N-aryl oleamides derived from indonesian palm oil as anticancer agents: from in silico design to synthesis and in vitro assay
摘要
Fatty acid synthase (FASN) is overexpressed in many cancers and has therefore emerged as a potential target for anticancer drug development, particularly through inhibition of the thioesterase domain. In this study, 21 N-aryl oleamide derivatives were rationally designed and screened via molecular docking against the thioesterase (TE) domain of FASN. N-phenyloleamide (OA2) and N-(o-tolyl)oleamide (OA3) emerged as the top candidates and were further evaluated in their epoxidized forms: 8-(3-octyloxiran-2-yl)-N-phenyloctanamide (EOA2) and 8-(3-octyloxiran-2-yl)-N-(o-tolyl) octanamide (EOA3).

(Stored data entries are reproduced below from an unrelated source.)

(* ===== verification/Procspec.v ===== *)
(** * The end of a process

    freewalk gives the pages of a page table back, freeproc all the memory of a process,
    and wait does so for a child that has exited, whose status it hands to the parent. *)

From S2P Require Import Prelude Monad Riscv Kstring Kstate Spinlock Printf Kalloc Vm Pagetable Uvm Ucopy Sched Schedspec Proc.

Section Free.
Context `{KI : KernelImage}.

(** ** The pages of a table

    Those of the subtree at path [p], [h] levels deep, in the order freewalk frees them. *)

Fixpoint pages_from (T : gmap (list Z) Z) (h : nat) (p : list Z) : list Z :=
  match T !! p with
  | None => []
  | Some a => (match h with O => [] | S h' => seqZ 0 512 ≫= fun i => pages_from T h' (p ++ [i]) end) ++ [a]
  end.

Lemma elem_of_pages_from root T h : forall p a, ptree root T ->
  a ∈ pages_from T h p <-> exists q, (length q <= h)%nat /\ T !! (p ++ q) = Some a.
Proof.
  induction h as [|h IH]; intros p a HT; cbn [pages_from]; destruct (T !! p) as [b|] eqn:Eb.
  - cbn [app]. rewrite list_elem_of_singleton. split; [intros ->; exists []; by rewrite app_nil_r|].
    intros (q & Hq & Ha). destruct q; [|cbn in Hq; lia]. rewrite app_nil_r in Ha. congruence.
  - split; [by intros ?%elem_of_nil|]. intros (q & _ & Ha). by rewrite (ptree_none_app root) in Ha.
  - rewrite elem_of_app, list_elem_of_singleton, list_elem_of_bind. split.
    + intros [(i & Hi & _)| ->]; [|exists []; split; [cbn; lia|by rewrite app_nil_r]].
      apply IH in Hi as (q & Hq & Ha); [|done]. exists (i :: q). split; [cbn; lia|]. by rewrite <- app_assoc in Ha.
    + intros (q & Hq & Ha). destruct q as [|i q]; [right; rewrite app_nil_r in Ha; congruence|]. left.
      assert (Ha' : T !! ((p ++ [i]) ++ q) = Some a) by (by rewrite <- app_assoc). exists i. split.
      * apply IH; [done|]. exists q. split; [cbn in Hq; lia|done].
      * destruct (T !! (p ++ [i])) as [c|] eqn:Ec; [|by rewrite (ptree_none_app root) in Ha'].
        apply (pt_closed _ _ HT) in Ec as [Hi _]. apply elem_of_seqZ. lia.
  - split; [by intros ?%elem_of_nil|]. intros (q & _ & Ha). by rewrite (ptree_none_app root) in Ha.
Qed.

Lemma NoDup_pages_from root T h : forall p, ptree root T -> NoDup (pages_from T h p).
Proof.
  induction h as [|h IH]; intros p HT; cbn [pages_from]; destruct (T !! p) as [b|] eqn:Eb; try apply NoDup_nil_2; [apply NoDup_singleton|].
  apply NoDup_app. split_and!.
  - apply NoDup_bind; [|by intros; apply IH|apply NoDup_seqZ].
    intros i j a _ _ (q & _ & Hi)%(elem_of_pages_from root) (q' & _ & Hj)%(elem_of_pages_from root); try done.
    pose proof (pt_inj _ _ HT _ _ _ Hi Hj) as E. rewrite <- !app_assoc in E. by apply app_inv_head in E as [= -> _].
  - intros a (i & Ha & _)%list_elem_of_bind ->%list_elem_of_singleton. apply (elem_of_pages_from root) in Ha as (q & _ & Ha); [|done].
    pose proof (pt_inj _ _ HT _ _ _ Ha Eb) as E. rewrite <- app_assoc in E. apply (f_equal length) in E. rewrite length_app in E. cbn in E. lia.
  - apply NoDup_singleton.
Qed.

Lemma ptree_depth root T p a : ptree root T -> T !! p = Some a -> (length p <= 2)%nat.
Proof.
  intros HT Ha. destruct p as [|i p _] using rev_ind; [cbn; lia|]. destruct (pt_closed _ _ HT _ _ _ Ha) as (_ & Hl & _).
  rewrite length_app. cbn. lia.
Qed.

Lemma pages_from_tables root T : ptree root T -> list_to_set (pages_from T 2 []) = tables T.
Proof.
  intros HT. apply set_eq. intros a. rewrite elem_of_list_to_set, (elem_of_pages_from root), tables_spec by done. cbn [app].
  split; [intros (q & _ & Ha); eauto|]. intros (q & Ha). exists q. split; [by eapply ptree_depth|done].
Qed.

(** ** freewalk

    [m0] is the memory with the tables before any of them is freed; all leaves have been
    unmapped. *)

Section Walk.
Context (m0 : mem) (root : Z) (T : gmap (list Z) Z).
Hypothesis Hpt : pt m0 root T ∅.

(** The entries of the pages [ps] are as they were. *)

Definition intact (ps : list Z) (m : mem) : Prop := forall a i, a ∈ ps -> 0 <= i < 512 -> load64 m (pte_at a i) = load64 m0 (pte_at a i).

Lemma intact_same ps P m m' :
  intact ps m -> same_except P m m' -> (forall a, a ∈ ps -> a mod PGSIZE = 0 /\ a ∉ P) -> intact ps m'.
Proof. intros H Hm Hd a i Ha Hi. destruct (Hd a Ha). rewrite <- H by done. by apply (load_same P). Qed.

Lemma pages_aligned h p a : a ∈ pages_from T h p -> page_ok a.
Proof.
  intros (q & _ & Ha)%(elem_of_pages_from root); [|apply Hpt]. by eapply pt_page; [apply Hpt|].
Qed.

(** What freewalk does to a page table that starts with page [a]. *)

Definition frees (ps : list Z) (m : K unit) (s : kst) (l : list Z) : Prop :=
  exists s', runs m s tt s' /\ kstep s s' /\ alloc_ok s' (reverse ps ++ l) /\ same_except (list_to_set ps) (k_mem s) (k_mem s').

Definition freewalk_entry (H : nat) (a i : Z) : K unit :=
  pte <- mload64 (pte_at a i) ;;
  if negb (Z.land pte PTE_V =? 0) && (Z.land pte (Z.lor (Z.lor PTE_R PTE_W) PTE_X) =? 0) then
    match H with O => spin | S h => freewalk h (PTE2PA pte) end ;;
    mstore64 (pte_at a i) 0
  else if* negb (Z.land pte PTE_V =? 0) then panic "freewalk: leaf".

Lemma freewalk_eq H a : freewalk H a = (for_each (seqZ 0 512) (freewalk_entry H a) ;; kfree a).
Proof. by destruct H. Qed.

(** An entry that is not in use. *)

Lemma runs_entry_zero H a i s : load64 (k_mem s) (pte_at a i) = 0 -> runs (freewalk_entry H a i) s tt s.
Proof. intros E. eapply runs_bind; [apply runs_mload64|]. rewrite E. apply runs_ret. Qed.

(** An entry with a table below it, that is freed first. *)

Lemma frees_entry_table H a i b ps s l :
  load64 (k_mem s) (pte_at a i) = node_pte b -> page_ok a -> page_ok b -> 0 <= i < 512 -> a ∉ reverse ps ++ l ->
  frees ps (freewalk H b) s l ->
  exists s', runs (freewalk_entry (S H) a i) s tt s' /\ kstep s s' /\ alloc_ok s' (reverse ps ++ l) /\
    same_except (list_to_set ps ∪ {[a]}) (k_mem s) (k_mem s') /\
    (forall j, 0 <= j < 512 -> i <> j -> a ∉ ps -> load64 (k_mem s') (pte_at a j) = load64 (k_mem s) (pte_at a j)).
Proof.
  intros E Ha Hb Hi Hn (s1 & H1 & S1 & A1 & M1). pose proof (proj2 (page_phys a Ha)) as Hal.
  set (m2 := store64 (k_mem s1) (pte_at a i) 0). pose proof (same_store (k_mem s1) a i 0 Hal Hi) as M2. fold m2 in M2.
  exists (set_k_mem m2 s1). split_and!.
  - eapply runs_bind; [apply runs_mload64|]. rewrite E, node_pte_V, node_pte_rwx, node_pte_pa by done. cbn [Z.eqb negb andb PTE_V].
    eapply runs_bind; [exact H1|]. apply runs_mstore64.
  - etransitivity; [exact S1|apply kstep_mem].
  - apply (alloc_ok_mem _ _ _ {[a]}); [done|done|set_solver].
  - eapply same_except_trans; [exact M1|exact M2|set_solver..].
  - intros j Hj Hne Ha'. change (k_mem (set_k_mem m2 s1)) with m2. unfold m2. rewrite pte_at_store, bool_decide_false by (done || naive_solver).
    apply (load_same (list_to_set ps)); [done|done|done|set_solver].
Qed.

The epoxide derivatives exhibited enhanced binding affinities (OA2 = − 5.49, OA3 = − 5.36, EOA2 = − 5.85, and EOA3 = − 5.84 kcal/mol), with EOA2 showing interactions with the catalytic triad (Ser2308, Asp2338, His2481), suggesting a favorable binding orientation. The selected compounds (OA2, OA3, EOA2, and EOA3) were synthesized and evaluated for cytotoxic activity. EOA2 demonstrated the most potent activity against HeLa cells (IC50 = 6.16 µg/mL) and showed notable selectivity over normal Vero cells. Molecular dynamics simulations over 300 ns confirmed stable binding, as evidenced by consistent root mean square deviation, root mean square fluctuation, radius of gyration, solvent-accessible surface area, and hydrogen-bond profiles. Molecular mechanics Poisson-Boltzmann surface area analysis showed a favorable binding free energy of − 27.62 ± 2.44 kcal/mol, indicating that hydrophobic and electrostatic interactions stabilize the complex. Protein secondary structure and Ramachandran analyses further confirmed preservation of protein structural integrity throughout the simulation, while ADMET predictions indicated acceptable drug-likeness. These findings suggest EOA2 as a promising anticancer lead compound with cytotoxic activity against HeLa cells and good selectivity toward cancer cells.